It was squirting out a pale white liquid, a thin fountain that was over three metres high before it started to break apart into a shower of globules that kept on going, oscillating
wildly as they sprayed out into the vacuum.
‘Did the Viking get any?’ Laura demanded as Ayanna tried to regain control of the tumbling lander, slowing the gyrations and stabilizing the trajectory.
‘What?’
‘The samplers in the drill head? Did any of that stuff touch them before the pressure blew it off?’
‘I think so. Hang on.’
The pale fountain was slowing, shrinking. Within seconds it was just a tiny runnel of syrupy fluid trickling out of the puncture hole. A thin fog swirled gently around it as it began to vacuum
boil.
‘If all the globes are full of liquid, then Ibu and Rojas can’t be inside them,’ Joey said.
Laura glared at the globe and its bubbling wound. ‘Then where the hell are they?’
‘Same place as the
Vermillion
and the Mk24s.’
‘You’re not helping.’
‘I’ve got the Viking stable,’ Ayanna said. ‘The drill samplers did get something.’
They both turned to watch the display screen on the console bring up the preliminary spectral analysis.
‘Hydrocarbons,’ Laura read the raw data, the routines in her macrocellular clusters running analysis. ‘Water. Sugars. What’s that? Looks like a protein
structure.’
‘The fluid’s organic,’ Ayanna said in shock. ‘The globes are alive.’
The cabin lighting went off, to be replaced by the low blue-tinged glow of the emergency lighting. Somewhere in the shuttle a fire alarm was shrieking.
*
It had taken a power screwdriver from the equipment locker to prise the panel off the passenger cabin bulkhead. By the time they did that, the composite panel was blackening
and starting to blister. There were no flames inside, but the power cell was glowing. Spraying it with extinguisher gel wasn’t the answer.
Laura yanked one of the emergency suits out of its overhead wallet and jammed her arm into the sleeve. The glove had just enough insulation. With Ayanna cutting through the power cell’s
surrounding cables and mountings, she tugged it out and lumbered her way down to the payload bay. The whole suit went into the airlock, wrapped around the now-sizzling power cell. She slapped the
emergency evacuation button. And the smouldering mess went flying off into space when the outer hatch peeled open.
‘Got another one,’ Ayanna was calling from the passenger cabin above the multiple alarm sirens.
Laura started opening lockers, hunting for some decent tools. Her hand was blistered where the power cell’s runaway heat had soaked through the suit glove’s insulation. She hauled
herself back to the passenger cabin, lugging a utility belt.
In the end they had to remove four of the shorted-out power cells and physically inspect the rest. There were seventeen in the shuttle.

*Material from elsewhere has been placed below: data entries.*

(** * GrowMe: selection state and bulk selection of [src/App.tsx]

    A shallow embedding of the stateful core of the [App] component: the
    React state cells, the page loader [fetchArtworks], the paginator handler
    [handlePageChange], the per-page selection merge [handleSelectionChange],
    the derived [getCurrentPageSelectedRows] and the bulk selection walk
    [handleSelectRowsByCount].

    Conventions.
    - JavaScript numbers that the component uses as counters, page indices
      and record ids are integers; they are modelled as [Z] (exact below
      2^53, the range in which the doubles of the source are exact).
    - [Set<number>] is used through [has], [add], [delete] and [size] only,
      so it is a [gset Z].
    - The remote endpoint is a parameter [fetch : Z -> FetchResult]: one
      call stands for [await fetch(url)] followed by [await response.json()],
      which either yields a body [{ data, pagination }] of the declared
      types or throws. The answers outside of this (a body of another shape,
      whatever the status) are those of [Exchange], for [fetchArtworks].
    - A handler is a function from the state of the render it belongs to, to
      the state after it, with the effects it had on the way. *)

From Stdlib Require Import ZArith Lia Ascii String.
From Equations Require Import Equations.
From stdpp Require Import base decidable list gmap sets fin_sets strings numbers.

Local Open Scope Z_scope.
Set Warnings "-clear-no-such-hyp".

(** ** Data model (the two interfaces of the source) *)

Record Artwork := mkArtwork {
  id : Z;
  title : string;
  place_of_origin : string;
  artist_display : string;
  inscriptions : string;
  date_start : Z;
  date_end : Z;
}.

Record PaginationInfo := mkPaginationInfo {
  total : Z;
  limit : Z;
  offset : Z;
  total_pages : Z;
  current_page : Z;
}.

(** What a rejected promise of the network layer carries: [fetch] rejects on a
    transport failure, [response.json()] on a malformed body. *)
Inductive JsError :=
| NetworkError
| ParseError.

(** Result of one round trip to [/artworks?page=<page>]. *)
Inductive FetchResult :=
| Resolved (data : list Artwork) (pg : PaginationInfo)
| Rejected (e : JsError).

(** ** Component state: the [useState] cells of [App] *)

Record AppState := mkAppState {
  artworks : list Artwork;
  loading : bool;
  pagination : PaginationInfo;
  selectedRowIds : gset Z;
  rowCountInput : string;
}.

(** The initial values passed to [useState]. *)
Definition initialState : AppState :=
  {| artworks := [];
     loading := false;
     pagination := {| total := 0; limit := 12; offset := 0;
                      total_pages := 0; current_page := 1 |};
     selectedRowIds := ∅;
     rowCountInput := EmptyString |}.

Definition setArtworks (v : list Artwork) (st : AppState) : AppState :=
  {| artworks := v; loading := loading st; pagination := pagination st;
     selectedRowIds := selectedRowIds st; rowCountInput := rowCountInput st |}.

Definition setLoading (v : bool) (st : AppState) : AppState :=
  {| artworks := artworks st; loading := v; pagination := pagination st;
     selectedRowIds := selectedRowIds st; rowCountInput := rowCountInput st |}.

Definition setPagination (v : PaginationInfo) (st : AppState) : AppState :=
  {| artworks := artworks st; loading := loading st; pagination := v;
     selectedRowIds := selectedRowIds st; rowCountInput := rowCountInput st |}.

Definition setSelectedRowIds (v : gset Z) (st : AppState) : AppState :=
  {| artworks := artworks st; loading := loading st; pagination := pagination st;
     selectedRowIds := v; rowCountInput := rowCountInput st |}.

Definition setRowCountInput (v : string) (st : AppState) : AppState :=
  {| artworks := artworks st; loading := loading st; pagination := pagination st;
     selectedRowIds := selectedRowIds st; rowCountInput := v |}.

(** ** Observable effects of a handler *)

Inductive Effect :=
| EFetch (page : Z)            (* fetch(`.../artworks?page=${page}`) *)
| EAlert (msg : string)        (* alert(msg) *)
| EConsoleError (e : JsError)  (* console.error("Error fetching artworks:", e) *)
| EHideOverlay.                (* overlayPanelRef.current?.hide() *)

(** Value an [async] handler's promise settles with. None of the handlers has
    a [return <expr>] statement, so a fulfilled promise carries [undefined]. *)
Inductive JsValue :=
| Undefined
| Number (n : Z).

Inductive Completion :=
| Fulfilled (v : JsValue)
| Thrown (e : JsError).

Record Outcome := mkOutcome {
  effects : list Effect;
  final : AppState;
  completion : Completion;
}.

(** The pages requested by a run, in the order of the requests. *)
Fixpoint fetchedPages (es : list Effect) : list Z :=
  match es with
  | [] => []
  | EFetch p :: es' => p :: fetchedPages es'
  | _ :: es' => fetchedPages es'
  end.

(** ** [parseInt(string)] with the radix left out (ECMAScript 19.2.5)

    Strings are sequences of ASCII code units here; the white space that is
    stripped is TAB, LF, VT, FF, CR and SPACE. [None] stands for [NaN]. *)

Definition isWhiteSpace (c : ascii) : bool :=
  let n := nat_of_ascii c in
  ((9 <=? n) && (n <=? 13))%nat || (n =? 32)%nat.

Fixpoint trimStart (s : string) : string :=
  match s with
  | String c s' => if isWhiteSpace c then trimStart s' else s
  | EmptyString => s
  end.

Definition digitValue (c : ascii) : option Z :=
  let n := nat_of_ascii c in
  if ((48 <=? n) && (n <=? 57))%nat then Some (Z.of_nat (n - 48))
  else if ((97 <=? n) && (n <=? 122))%nat then Some (Z.of_nat (n - 87))
  else if ((65 <=? n) && (n <=? 90))%nat then Some (Z.of_nat (n - 55))
  else None.

(** Longest prefix of radix-[R] digits, most significant first. *)
Fixpoint radixDigits (R : Z) (s : string) : list Z :=
  match s with
  | String c s' =>
      match digitValue c with
      | Some d => if d <? R then d :: radixDigits R s' else []
      | None => []
      end
  | EmptyString => []
  end.

Definition digitsValue (R : Z) (ds : list Z) : Z :=
  fold_left (fun acc d => acc * R + d) ds 0.
Lemma includes_cons_false (c : ascii) (s p : string) :
  includes (String c s) p = false ->
  String.prefix p (String c s) = false /\ includes s p = false.
Proof. simpl. intros H. by apply orb_false_iff in H. Qed.

(** A string without the separator, followed by the separator, is the
    prefix before the first separator of the whole. *)
Lemma prefix_before_app (d r : string) :
  includes d "." = false -> Spec.prefix_before "."%char (d ++ "." ++ r) = d.
Proof.
  induction d as [|c d IH]; intros Hd.
  - reflexivity.
  - apply includes_cons_false in Hd as [Hc Hd]. simpl in *.
    destruct (ascii_dec "." c) as [<-|Hne].
    + by rewrite prefix_nil in Hc.
    + destruct (Ascii.eqb_spec c ".") as [->|_]; [done|].
      by rewrite IH.
Qed.

Context {A : Type}.
Implicit Types l : list A.

Lemma slice_subseteq l (start : Z) (end_ : option Z) : slice l start end_ ⊆ l.
Proof.
  unfold slice. etrans; [apply subseteq_take | apply subseteq_drop].
Qed.

(** [slice(0, n)] with a non-negative [n] keeps the first [n] elements. *)
Lemma slice_0_nonneg l (n : Z) : 0 <= n -> slice l 0 (Some n) = take (Z.to_nat n) l.
Proof.
  intros Hn. unfold slice, relative_index.
  replace (0 <? 0) with false by done.
  destruct (Z.ltb_spec n 0) as [?|_]; [lia|].
  rewrite (Z.min_l 0) by lia. simpl. rewrite drop_0, Z.sub_0_r.
  destruct (Z.min_spec n (Z.of_nat (length l))) as [[_ ->]|[Hle ->]]; [done|].
  rewrite Nat2Z.id. rewrite !take_ge; [done | lia | lia].
Qed.

(** [slice(-n)] with a positive [n] keeps the last [n] elements. *)
Lemma slice_neg_last l (n : Z) :
  1 <= n -> slice l (- n) None = Spec.last_entries (Z.to_nat n) l.
Proof.
  intros Hn. unfold slice, relative_index, Spec.last_entries.
  destruct (Z.ltb_spec (- n) 0) as [_|?]; [|lia].
  rewrite take_ge by (rewrite length_drop; lia).
  f_equal. lia.
Qed.

(** [slice(-0)] is [slice(0)]: the whole array. *)
Lemma slice_neg_zero l : slice l (- 0) None = l.
Proof.
  unfold slice, relative_index. simpl.
  rewrite Z.min_l by lia. simpl. rewrite drop_0, Z.sub_0_r, Nat2Z.id.
  by rewrite take_ge.
Qed.

End BuiltIns.

Lemma pretty_of_nat (n : nat) : pretty (Z.of_nat n) = pretty n.
Proof. by destruct n. Qed.

(* ================================================================== *)
(** ** ha_get_entities: the domain filter and the limit *)

Section GetEntitiesProperties.
Import GetEntities.

Implicit Types (states : list EntityState) (d : string) (domain : option string).

Lemma truthy_str_true d : d <> "" -> truthy_str d = true.
Proof.
  intros Hd. unfold truthy_str. by destruct (String.eqb_spec d "").
Qed.
(** Passes at instants of growing dates: neighbours of one date are
    neighbours of one pass. *)
Lemma flat_map_adjacent (ts : list Z) (i : nat) (a b : NewSlot) :
  StronglySorted (fun t t' => Day t < Day t') ts ->
  nth_error (flat_map slots_of_day ts) i = Some a ->
  nth_error (flat_map slots_of_day ts) (S i) = Some b ->
  n_slot_date a = n_slot_date b ->
  n_end_time a = n_start_time b.
Proof.
  intros Hts. revert i.
  induction Hts as [|t ts Hts IH Ht]; intros i; cbn [flat_map];
    [now destruct i|].
  set (day := slots_of_day t). set (rest := flat_map slots_of_day ts).
  intros Ha Hb Hdate.
  destruct (Nat.lt_ge_cases (S i) (List.length day)) as [Hin|Hout].
  - rewrite nth_error_app1 in Ha, Hb by lia.
    eapply slots_of_day_adjacent; eassumption.
  - destruct (Nat.lt_ge_cases i (List.length day)) as [Hlast|Hrest].
    + exfalso. rewrite nth_error_app1 in Ha by lia.
      rewrite nth_error_app2 in Hb by lia.
      apply nth_error_In in Ha, Hb.
      apply slots_of_day_date in Ha.
      apply in_flat_map in Hb. destruct Hb as (t' & Ht' & Hb).
      apply slots_of_day_date in Hb.
      rewrite Forall_forall in Ht. specialize (Ht t' Ht'). lia.
    + rewrite nth_error_app2 in Ha, Hb by lia.
      replace (S i - List.length day)%nat with (S (i - List.length day)) in Hb
        by lia.
      eapply IH; eassumption.
Qed.

(** *** How many *)

Lemma hour_loop_length (fuel : nat) (d p half : Z) :
  Z.of_nat (List.length (hour_loop fuel d p half))
  = Z.max 0 (Z.min (Z.of_nat fuel)
                   (Z.min ((46 - half + 2) / 3)
                          ((1380 - (half * 30 + offset_minutes) + 89) / 90))).
Proof.
  revert half. induction fuel as [|fuel IH]; intros half;
    cbn [SlotGen.hour_loop]; [cbn [List.length]; lia|].
  destruct (Z.ltb_spec half 46) as [H46|H46].
  - destruct (Z.geb_spec ((half * 30 + offset_minutes) / 60) 23) as [H23|H23].
    + cbn [List.length]. div_lia.
    + cbn [List.length]. rewrite Nat2Z.inj_succ, IH. div_lia.
  - cbn [List.length]. div_lia.
Qed.

Lemma slots_of_day_length (t : Z) :
  Z.of_nat (List.length (slots_of_day t))
  = Z.max 0 (Z.min 11 ((960 - offset_minutes + 89) / 90)).
Proof.
  unfold SlotGen.slots_of_day, hour_fuel. rewrite hour_loop_length. div_lia.
Qed.

Lemma flat_map_slots_length (ts : list Z) :
  Z.of_nat (List.length (flat_map slots_of_day ts))
  = Z.of_nat (List.length ts)
    * Z.max 0 (Z.min 11 ((960 - offset_minutes + 89) / 90)).
Proof.
  induction ts as [|t ts IH]; cbn [flat_map List.length]; [lia|].
  rewrite length_app, Nat2Z.inj_add, slots_of_day_length, IH. lia.
Qed.

End OneCourtMore.

(** *** Keys of the payload *)

Lemma ForallOrdPairs_impl_In {A} (R S : A -> A -> Prop) (l : list A) :
  (forall a b, In a l -> In b l -> R a b -> S a b) ->
  ForallOrdPairs R l -> ForallOrdPairs S l.
Proof.
  intros HRS H. induction H as [|a l Ha Hl IH]; constructor.
  - rewrite Forall_forall in *. intros b Hb.
    apply HRS; [now left|now right|now apply Ha].
  - apply IH. intros x y Hx Hy. apply HRS; now right.
Qed.

Lemma ForallOrdPairs_NoDup_map {A B} (f : A -> B) (l : list A) :
  ForallOrdPairs (fun a b => f a <> f b) l -> NoDup (map f l).
Proof.
  induction 1 as [|a l Ha Hl IH]; cbn [map]; constructor; [|exact IH].
  intros Hin. apply in_map_iff in Hin. destruct Hin as (b & Hb & Hin).
  rewrite Forall_forall in Ha. now apply (Ha b Hin).
Qed.

(** A slot generated with an offset that is not negative: the pass it
    comes from, its tick, the minute its start text denotes and its
    interval. *)
Lemma generated_interval (LocalTZA : TimeZone) (courtName : string)
    (offset_minutes s e : Z) (x : NewSlot) :
  0 <= offset_minutes ->
  In x (generateSlotsForCourt LocalTZA courtName offset_minutes s e) ->
  exists t k,
    In t (visited LocalTZA s e) /\ n_slot_date x = Day t /\
    0 <= k <= 10 /\ 420 + offset_minutes + 90 * k < 1380 /\
    minutes_of_time (n_start_time x) = Some (420 + offset_minutes + 90 * k) /\
    n_end_time x
    = time_text ((510 + offset_minutes + 90 * k) / 60)
                ((510 + offset_minutes + 90 * k) mod 60) /\
    interval x = Some (n_slot_date x * 1440 + (420 + offset_minutes + 90 * k),
                       n_slot_date x * 1440 + (420 + offset_minutes + 90 * k) + 90).
Proof.
  intros Hoff Hin. apply generateSlotsForCourt_In in Hin.
  destruct Hin as (t & Ht & Hin). apply slots_of_day_In in Hin.
  destruct Hin as (k & Hk & Hlt & ->).
  exists t, k. cbn [slot_at n_slot_date]. split; [exact Ht|].
  split; [reflexivity|]. split; [exact Hk|]. split; [exact Hlt|].
  assert (H23 : ((14 + 3 * k) * 30 + offset_minutes) / 60 < 23) by div_lia.
  split; [|split].
  - unfold slot_at. cbn [n_start_time]. rewrite Z.rem_mod_nonneg by lia.
    rewrite minutes_of_time_text; [f_equal; div_lia|div_lia|div_lia].
  - unfold slot_at. cbn [n_end_time]. rewrite Z.rem_mod_nonneg by lia.
    f_equal; f_equal; lia.
  - rewrite interval_slot_at by (lia || exact H23). f_equal. f_equal; lia.
Qed.
(** * liveBook.js: the live-book narrative engine

    A shallow embedding of [src/liveBook.js] (classes [Character] and
    [LiveBook]) and the properties of its act/chapter state machine,
    choice menu and passage generation.

    Conventions of the embedding.
    - JavaScript numbers that the program only ever uses as integers
      ([stageIndex], [actIndex], [chapter], [maxChaptersPerAct]) are [Z].
    - JavaScript strings are [string]; [toLowerCase] is the ASCII one.
    - [undefined] is [None]; an array read [a[i]] is a list lookup.
    - A method that mutates [this] takes the object and returns the new
      one; a method that can raise a [TypeError] returns a [completion].
    - [Math.random()] is an input: every call of [generatePassage] receives
      the draws it will consume. *)

From Stdlib Require Import ZArith Lia Bool Ascii DecimalString DecimalPos.
From stdpp Require Import base list strings gmap sorting.

Local Open Scope Z_scope.

(** ** JavaScript strings *)

Module Js.

Definition nl : string := String (ascii_of_nat 10) EmptyString.

(** [c.toLowerCase()] on one ASCII code unit. *)
Definition lowerChar (c : ascii) : ascii :=
  let n := nat_of_ascii c in
  if (65 <=? n)%nat && (n <=? 90)%nat then ascii_of_nat (n + 32) else c.

(** [s.toLowerCase()] *)
Fixpoint toLowerCase (s : string) : string :=
  match s with
  | EmptyString => EmptyString
  | String c r => String (lowerChar c) (toLowerCase r)
  end.

(** The character class [[a-z0-9]]. *)
Definition isSlugChar (c : ascii) : bool :=
  let n := nat_of_ascii c in
  ((97 <=? n)%nat && (n <=? 122)%nat) || ((48 <=? n)%nat && (n <=? 57)%nat).

(** [s.replace(/[^a-z0-9]+/g, '-')]: every maximal run of characters
    outside the class becomes one dash.  [inRun] tells that the previous
    character already belonged to the run being replaced. *)
Fixpoint replaceRuns (inRun : bool) (s : string) : string :=
  match s with
  | EmptyString => EmptyString
  | String c r =>
      if isSlugChar c then String c (replaceRuns false r)
      else if inRun then replaceRuns true r
      else String "-" (replaceRuns true r)
  end.

(** Removal of a match of [^-]. *)
Definition dropLeadingDash (s : string) : string :=
  match s with
  | String "-" r => r
  | _ => s
  end.

(** Removal of a match of [-$]. *)
Fixpoint dropTrailingDash (s : string) : string :=
  match s with
  | EmptyString => EmptyString
  | String "-" EmptyString => EmptyString
  | String c r => String c (dropTrailingDash r)
  end.

(** [s.replace(/(^-|-$)/g, '')]: the global replace scans from the left,
    so the leading dash goes first and the trailing one is looked for in
    what remains. *)
Definition trimDashes (s : string) : string :=
  dropTrailingDash (dropLeadingDash s).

‘Just brilliant,’ a shaking Ayanna said when they checked behind the last panel. ‘There have been so many Void glitches they finally induced a genuine problem.’
Laura’s u-shadow managed to link to the power cells’ management processor. ‘Power surge broke the cut-offs here, but they fused in safe mode. We need to replace the main
circuits if we want to enable the systems it supplies.’
Ayanna gave the passenger cabin a disgusted look. The blueish emergency lighting was somehow cooling, and the panels floated about chaotically, along with fragments and broken cabling
they’d cut free. One of the portable atmosphere filters they’d brought in to deal with the fumes was creating a steady breeze, which stirred all the fragments. They were constantly
flicking them away from their eyes. ‘We don’t have time to deal with this crap,’ she said. ‘It’s only the backups which have failed, not the main fusion tubes. And
there are still a whole load of power cells left. It was just the ones in here that absorbed the surge.’